→ TASK
Among the entries below, find the lines that hold the word "ErrCanonicalLookup" and report them.

→ RECORDS SUPPLIED
(* ===== verification/Canonical.v ===== *)
(** * The producer's transaction (configuration/sqlite_phase2_store.go)

    What the canonical snapshot producer reads and writes inside one transaction of the
    primary's tables. Publishing binds a content hash to its newest apply: the revision and
    the job are stamped with the proof, the row is inserted or bound again. *)

From S2P Require Import Prelude GoStrings Timestamp GoTime Model Identity Topology Sha256 AesGcm Kek SecretBox Snapshot Transfer Jobs Store Revisions NodeSyncStore Installation InstallationStore ClusterKeys PrimaryStore Publication.
From stdpp Require Import options.

Inductive canonical_error : Type :=
| ErrCanonicalSnapshotNotFound | ErrCanonicalSnapshotConflict | ErrEnrollmentGrantStore | ErrCanonicalLookup (id : string)
| ErrCanonicalStore (e : store_error) | ErrCanonicalUUID | ErrCanonicalSecret (e : secret_error)
| ErrCanonicalSnapshotProducerNotReady | ErrCanonicalSnapshotProducerConflict | ErrDecodeDesired | ErrCanonicalKEK
| ErrCanonicalExport (e : export_error) | ErrCanonicalEnvelope (e : snapshot_error) | ErrCanonicalCompatibility (e : CompatibilityError)
| ErrCanonicalPublicationStore.
#[global] Instance canonical_store_failure : StoreFailure canonical_error := ErrCanonicalStore.
Abbreviation canonical := (result canonical_error).
Definition from_store {A} (r : Store.stored A) : canonical A := match r with Ok a => Ok a | Err e => Err (ErrCanonicalStore e) end.

Record PrimaryIdentityRecord := mkPrimaryIdentity {
  PrInstallationID : string; PrNodeID : string; PrRole : TopologyRole; PrLeadership : Z; PrLatest : Z; PrClusterKeyID : option uuid }.
Record CanonicalSnapshotApply := mkCanonicalApply {
  CaJobID : string; CaRevisionID : string; CaRevisionNumber : Z; CaDesired : string; CaStatus : string; CaTarget : string;
  CaSource : string; CaFinishedAt : option time; CaRevisionSource : string; CaRevisionAppliedAt : option time }.
Record AppliedSnapshotRecord := mkAppliedRecord {
  ArID : string; ArSourcePrimaryID : string; ArGeneration : Z; ArSnapshotVersion : Z; ArReplicationVersion : Z; ArContentHash : string;
  ArBody : option string; ArRevisionID : option string; ArStatus : string; ArJobID : option string; ArAppliedAt : time;
  ArDiscardedAt : option time }.
Record CanonicalSnapshotWrite := mkCanonicalWrite {
  CwID : string; CwBody : string; CwSourcePrimaryID : string; CwGeneration : Z; CwSnapshotVersion : Z; CwReplicationVersion : Z;
  CwContentHash : string; CwRevisionID : string; CwApplyJobID : string; CwAppliedAt : time }.
Definition BackupMasterKeyMarkerPurpose : string := "__backup_master_key_marker__".
Definition time_before (a b : time) : bool := (a.1 <? b.1)%Z || (a.1 =? b.1)%Z && (a.2 <? b.2)%Z.

Section canonical.
Context (uuid_Parse : string -> option uuid) (master : string).

(** ** Reading *)
Definition LockPrimaryIdentity (t : primary_tables) : canonical PrimaryIdentityRecord :=
  match identity_row (topo t) with
  | None => Err ErrEnrollmentGrantStore
  | Some r =>
      if (i_leadership r <=? 0)%Z || (i_latest r <=? 0)%Z then Err ErrEnrollmentGrantStore else
      match i_key r with
      | None => Ok (mkPrimaryIdentity (i_installation r) (i_node r) (i_role r) (i_leadership r) (i_latest r) None)
      | Some text =>
          match uuid_Parse text with
          | Some key => Ok (mkPrimaryIdentity (i_installation r) (i_node r) (i_role r) (i_leadership r) (i_latest r) (Some key))
          | None => Err ErrEnrollmentGrantStore
          end
      end
  end.
(** With no identifier, the identity row is bound to the key that is loaded or created. *)
Definition LoadOrCreateClusterKEK (t : primary_tables) (stamp : string) (e : entropy) (currentID : string)
    : canonical (primary_tables * KeyMaterial) :=
  activeID ← (if currentID =? "" then Ok None
              else match uuid_Parse currentID with
                   | Some parsed => if parsed =? uuid_Nil then Err ErrEnrollmentGrantStore else Ok (Some parsed)
                   | None => Err ErrEnrollmentGrantStore
                   end);
  match LoadOrCreateInWrite master uuid_Parse stamp (topo t) activeID None e with
  | Err _ => Err ErrEnrollmentGrantStore
  | Ok (topology, material) =>
      bound ← (if negb (currentID =? "") then Ok topology
               else match identity_row topology with
                    | Some r => if is_null (i_key r) then Ok (set_identity topology (row_key (Some (MaterialID material)) stamp r))
                                else Err ErrEnrollmentGrantStore
                    | None => Err ErrEnrollmentGrantStore
                    end);
      match uuid_Parse (MaterialID material) with
      | Some id => if (id =? uuid_Nil) || negb (length (CopyKeyBytes material) =? 32)%nat then Err ErrEnrollmentGrantStore
                   else mret (set_topo t bound, mkMaterial id (CopyKeyBytes material))
      | None => Err ErrEnrollmentGrantStore
      end
  end.
Definition canonical_lookup (id : string) : canonical string :=
  match ParseUUIDLookupText id with Some c => Ok c | None => Err (ErrCanonicalLookup id) end.
Definition GetCanonicalSnapshotApply (t : primary_tables) (id : string) : canonical CanonicalSnapshotApply :=
  canonicalID ← canonical_lookup id;
  match (j ← find_first (fun j => j_id j =? canonicalID) (apply_jobs (tables_core t));
         r ← find_first (fun r => v_id r =? j_revision j) (config_revisions (tables_core t)); Some (j, r)) with
  | None => Err ErrCanonicalSnapshotNotFound
  | Some (j, r) =>
      finished ← from_store (sqliteEnqueueTime (j_finished j));
      applied ← from_store (sqliteEnqueueTime (v_applied r));
      mret (mkCanonicalApply (j_id j) (j_revision j) (v_number r) (v_snapshot r) (j_status j) (j_target j) (j_source j) finished
              (v_source r) applied)
  end.
Definition sqliteScanCanonicalSnapshot (a : AppliedRow) : canonical AppliedSnapshotRecord :=
  applied ← from_store (finite_clock (p_at a));
  discarded ← from_store (sqliteEnqueueTime (p_discarded a));
  mret (mkAppliedRecord (p_id a) (p_primary a) (p_generation a) (p_snapshot a) (p_replication a) (p_hash a) (p_body a) (p_revision a)
          (p_status a) (p_job a) applied discarded).
Definition scan_optional (o : option AppliedRow) : canonical (option AppliedSnapshotRecord) :=
  match o with Some a => r ← sqliteScanCanonicalSnapshot a; mret (Some r) | None => mret None end.
Definition FindCanonicalSnapshotForJob (t : primary_tables) (jobID : string) : canonical (option AppliedSnapshotRecord) :=
  canonicalID ← canonical_lookup jobID;
  scan_optional (head (SliceStable newer_applied (List.filter (fun a => is_text (p_job a) canonicalID) (applied_snapshots t)))).
Definition findCanonicalSnapshotByHash (t : primary_tables) (contentHash : string) : canonical (option AppliedSnapshotRecord) :=
  scan_optional (find_first (fun a => p_hash a =? contentHash) (applied_snapshots t)).
Definition ListRecentCanonicalSnapshots (t : primary_tables) (limit : nat) : canonical (list AppliedSnapshotRecord) :=
  mapM sqliteScanCanonicalSnapshot (take limit (SliceStable newer_applied (List.filter live_row (applied_snapshots t)))).
(** The nonce of each secret is drawn when it is wrapped. *)
Definition list_secret (r : SecretRow) : canonical PlainSecret :=
  match uuid_Parse (sr_id r) with
  | None => Err ErrCanonicalUUID
  | Some id => match DecryptSecret (sr_ciphertext r) master with
               | Ok plaintext => Ok (mkPlain id (sr_purpose r) plaintext [])
               | Err e => Err (ErrCanonicalSecret e)
               end
  end.
Definition ListSecrets (t : primary_tables) : canonical (list PlainSecret) :=
  mapM list_secret (SliceStable (fun a b => less_s (sr_id a) (sr_id b))
                      (List.filter (fun r => negb (sr_purpose r =? BackupMasterKeyMarkerPurpose)) (secret_rows t))).
Definition list_owner (r : UserRow) : canonical ReplicatedOwner :=
  match uuid_Parse (u_id r) with Some id => Ok (mkOwner id (u_name r) (u_hash r) (u_role r)) | None => Err ErrCanonicalUUID end.
Definition ListReplicableOwners (t : primary_tables) : canonical (list ReplicatedOwner) :=
  mapM list_owner (SliceStable (fun a b => less_s (u_id a) (u_id b)) (List.filter u_active (user_rows t))).

(** ** Writing *)
(** An UPDATE of rows that must satisfy the schema; exactly one row is meant. *)
Definition update_one {A} (ok : A -> bool) (p : A -> bool) (f : A -> A) (l : list A) : canonical (list A) :=
  ensure (forallb (fun a => ok (f a)) (List.filter p l)) (ErrCanonicalStore ErrConstraint);;
  ensure (length (List.filter p l) =? 1)%nat ErrCanonicalSnapshotConflict;;
  mret (map (fun a => if p a then f a else a) l).
Definition applied_statuses : list string := ["pending"; "applied"; "rejected"; "rolled-back"; "archived"].
Definition applied_row_ok (t : primary_tables) (a : AppliedRow) : bool :=
  uuidPattern (p_id a) && uuidPattern (p_primary a) && int32_ok (Some (p_snapshot a)) && int32_ok (Some (p_replication a))
  && negb (has_nul (p_hash a)) && opt_all (fun id => uuidPattern id && revision_exists (tables_core t) id) (p_revision a)
  && contains applied_statuses (p_status a)
  && opt_all (fun id => uuidPattern id && existsb (fun j => j_id j =? id) (apply_jobs (tables_core t))) (p_job a)
  && opt_all (fun s => negb (has_nul s)) (p_failure a) && timestamp_column (p_at a) && opt_all timestamp_column (p_discarded a).
Definition discard_row (stamp : string) (a : AppliedRow) : AppliedRow :=
  mkApplied (p_id a) (p_primary a) (p_generation a) (p_snapshot a) (p_replication a) (p_hash a) (p_body a) (p_revision a) (p_status a)
    (p_job a) (p_failure a) (p_at a) (Some stamp).
Definition DiscardCanonicalSnapshot (t : primary_tables) (stamp id : string) : canonical primary_tables :=
  l ← update_one (applied_row_ok t) (fun a => (p_id a =? id) && (p_status a =? "applied") && is_null (p_discarded a))
        (discard_row stamp) (applied_snapshots t);
  mret (set_applied_snapshots t l).

Definition stamp_revision (w : CanonicalSnapshotWrite) (r : RevisionRow) : RevisionRow :=
  mkRevisionRow (v_id r) (v_number r) (v_checksum r) (v_snapshot r) (v_actor r) (v_created r) (v_applied r) "ordinary"
    (Some (CwSourcePrimaryID w)) None None (Some (CwContentHash w)) (Some (CwSnapshotVersion w)) (Some (CwReplicationVersion w))
    (Some (CwGeneration w)).
Definition stamp_job (w : CanonicalSnapshotWrite) (j : JobRow) : JobRow :=
  mkJobRow (j_id j) (j_revision j) (j_correlation j) (j_created j) TargetCombined (j_status j) "ordinary" (j_actor j)
    (Some (CwSourcePrimaryID w)) None None (Some (CwContentHash w)) (j_validation j) (j_apply j) (j_health j) (j_error j)
    (j_claimed j) (j_started j) (j_finished j) (Some (CwSnapshotVersion w)) (Some (CwReplicationVersion w)) (Some (CwGeneration w)).
Definition written_row (w : CanonicalSnapshotWrite) (id at_ : string) : AppliedRow :=
  mkApplied id (CwSourcePrimaryID w) (CwGeneration w) (CwSnapshotVersion w) (CwReplicationVersion w) (CwContentHash w) (Some (CwBody w))
    (Some (CwRevisionID w)) "applied" (Some (CwApplyJobID w)) None at_ None.
Definition sqliteCanonicalSnapshotMatches (r : AppliedSnapshotRecord) (w : CanonicalSnapshotWrite) : bool :=
  (ArStatus r =? "applied") && is_null (ArDiscardedAt r) && (ArSourcePrimaryID r =? CwSourcePrimaryID w)
  && (ArGeneration r =? CwGeneration w)%Z && (ArSnapshotVersion r =? CwSnapshotVersion w)%Z
  && (ArReplicationVersion r =? CwReplicationVersion w)%Z && (ArContentHash r =? CwContentHash w)
  && is_text (ArRevisionID r) (CwRevisionID w) && is_text (ArJobID r) (CwApplyJobID w)
  && bool_decide (ArAppliedAt r = CwAppliedAt w) && (default "" (ArBody r) =? CwBody w).
Definition write_complete (w : CanonicalSnapshotWrite) : bool :=
  negb (CwBody w =? "") && validPublicationUUID uuid_Parse (CwID w) && validPublicationUUID uuid_Parse (CwSourcePrimaryID w)
  && validPublicationUUID uuid_Parse (CwRevisionID w) && validPublicationUUID uuid_Parse (CwApplyJobID w) && (0 <? CwGeneration w)%Z
  && (0 <? CwSnapshotVersion w)%Z && (0 <? CwReplicationVersion w)%Z && negb (CwContentHash w =? "")
  && negb (bool_decide (CwAppliedAt w = zero_time)).
Definition revision_number_of (t : primary_tables) (id : string) : option Z :=
  v_number <$> find_first (fun r => v_id r =? id) (config_revisions (tables_core t)).
(** Whether the write goes on, with the row that already carries the hash. *)
Definition supersedes (t : primary_tables) (existing : AppliedSnapshotRecord) (w : CanonicalSnapshotWrite) : canonical bool :=
  if sqliteCanonicalSnapshotMatches existing w then mret false
  else if negb (is_null (ArDiscardedAt existing)) then mret true
  else if time_before (CwAppliedAt w) (ArAppliedAt existing) then mret false
  else if bool_decide (CwAppliedAt w = ArAppliedAt existing) then
    match revision_number_of t (CwRevisionID w) with
    | None => Err ErrCanonicalSnapshotConflict
    | Some newNumber => mret (match (old ← ArRevisionID existing; revision_number_of t old) with
                              | Some oldNumber => negb (newNumber <=? oldNumber)%Z
                              | None => true
                              end)
    end
  else mret true.
Definition stamp_proof (t : primary_tables) (w : CanonicalSnapshotWrite) : canonical primary_tables :=
  let db := tables_core t in
  revisions ← update_one revision_row_ok
    (fun r => (v_id r =? CwRevisionID w) && (v_source r =? "ordinary") && negb (is_null (v_applied r))) (stamp_revision w) (config_revisions db);
  jobs ← update_one job_row_ok
    (fun j => (j_id j =? CwApplyJobID w) && (j_revision j =? CwRevisionID w) && (j_status j =? Applied) && negb (is_null (j_finished j)))
    (stamp_job w) (apply_jobs db);
  mret (set_core t (mkDatabase jobs revisions (users db) (settings db))).
Definition PublishCanonicalSnapshot (t : primary_tables) (w : CanonicalSnapshotWrite) : canonical primary_tables :=
  ensure (write_complete w) ErrCanonicalSnapshotConflict;;
  appliedAt ← from_store (sqliteEnrollmentTokenTime (CwAppliedAt w));
  existing ← findCanonicalSnapshotByHash t (CwContentHash w);
  proceed ← match existing with Some e => supersedes t e w | None => mret true end;
  if negb proceed then mret t else
  t ← stamp_proof t w;
  match existing with
  | Some e =>
      l ← update_one (applied_row_ok t) (fun a => (p_id a =? ArID e) && (p_hash a =? CwContentHash w))
            (fun a => written_row w (p_id a) appliedAt) (applied_snapshots t);
      mret (set_applied_snapshots t l)
  | None =>
      let row := written_row w (CwID w) appliedAt in
      if applied_row_ok t row && forallb (fun a => negb (p_id a =? p_id row) && negb (p_hash a =? p_hash row)) (applied_snapshots t)
      then mret (set_applied_snapshots t (applied_snapshots t ++ [row]))
      else match findCanonicalSnapshotByHash t (CwContentHash w) with
           | Ok (Some e) => if sqliteCanonicalSnapshotMatches e w then mret t else Err (ErrCanonicalStore ErrConstraint)
           | _ => Err (ErrCanonicalStore ErrConstraint)
           end
  end.
End canonical.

→ SOLUTION
| ErrCanonicalSnapshotNotFound | ErrCanonicalSnapshotConflict | ErrEnrollmentGrantStore | ErrCanonicalLookup (id : string)
  match ParseUUIDLookupText id with Some c => Ok c | None => Err (ErrCanonicalLookup id) end.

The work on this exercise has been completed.